* WHAT THE TASK ASKS: Set down exactly, with nothing added, the lines from the one containing "- cbn [seg]" through the end of the entries.
** EXERCISE DATA follows **
(* ===== verification/HeapLists.v ===== *)
(** * The free lists of the allocator

    The bins of [nexus_heap] are doubly linked lists of free blocks, sorted by
    size.  [add_node] and [remove_node] are proved to insert into and delete
    from such a list without losing another member, and [lists_ok] collects
    what all the bins promise together. *)
From S2P Require Import Prelude Heap.
From Stdlib Require Import Sorting.Sorted.

(** ** Doubly linked lists *)
Section lists.
Implicit Types (N : gmap Z node) (l : list Z).

Abbreviation first q l := (default q (head l)).

(** The nodes [l] are linked, [p] before them (if known) and [q] after. *)
Fixpoint seg N (p : option Z) l (q : Z) : Prop :=
  match l with
  | [] => True
  | a :: l' => a <> 0 /\ exists n, N !! a = Some n /\ n_next n = first q l' /\ (if p is Some p then n_prev n = p else True) /\ seg N (Some a) l' q
  end.

Definition last_or (p : option Z) l : option Z := match last l with Some x => Some x | None => p end.

Lemma last_or_cons p a l : last_or p (a :: l) = last_or (Some a) l.
Proof. unfold last_or. rewrite last_cons. by destruct (last l). Qed.

Lemma seg_app N p l1 l2 q : seg N p (l1 ++ l2) q <-> seg N p l1 (first q l2) /\ seg N (last_or p l1) l2 q.
Proof.
  revert p. induction l1 as [|a l1 IH]; intros p; [cbn; naive_solver|]. cbn [app seg]. rewrite last_or_cons.
  assert (Hf : first q (l1 ++ l2) = first (first q l2) l1) by (by destruct l1). rewrite Hf. setoid_rewrite IH. naive_solver.
Qed.

Lemma seg_frame N N' p l q : (forall x, x ∈ l -> N' !! x = N !! x) -> seg N p l q -> seg N' p l q.
Proof.
  revert p. induction l as [|a l IH]; intros p Hf; [done|]. cbn [seg]. intros (Ha & n & Hn & Hx & Hp & Hs). split; [done|]. exists n.
  rewrite Hf by left. split; [done|]. split; [done|]. split; [done|]. apply IH; [|done]. intros x Hxl. apply Hf. by right.
Qed.

(** The last node gets a new successor, the first a new predecessor. *)
Lemma seg_next N p l z n q q' :
  seg N p (l ++ [z]) q -> z ∉ l -> N !! z = Some n -> seg (<[z := set_next q' n]> N) p (l ++ [z]) q'.
Proof.
  intros Hs Hz Hn. apply seg_app in Hs as [H1 H2]. apply seg_app. split.
  - apply (seg_frame N); [|done]. intros x Hx. apply lookup_insert_ne. by intros ->.
  - cbn [seg] in H2 |- *. destruct H2 as (H0 & n' & Hn' & _ & Hp & _). split; [done|]. exists (set_next q' n). rewrite lookup_insert_eq.
    rewrite Hn in Hn'. injection Hn' as <-. done.
Qed.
** End of EXERCISE DATA **
* WORKED SOLUTION:
  - cbn [seg] in H2 |- *. destruct H2 as (H0 & n' & Hn' & _ & Hp & _). split; [done|]. exists (set_next q' n). rewrite lookup_insert_eq.
    rewrite Hn in Hn'. injection Hn' as <-. done.
Qed.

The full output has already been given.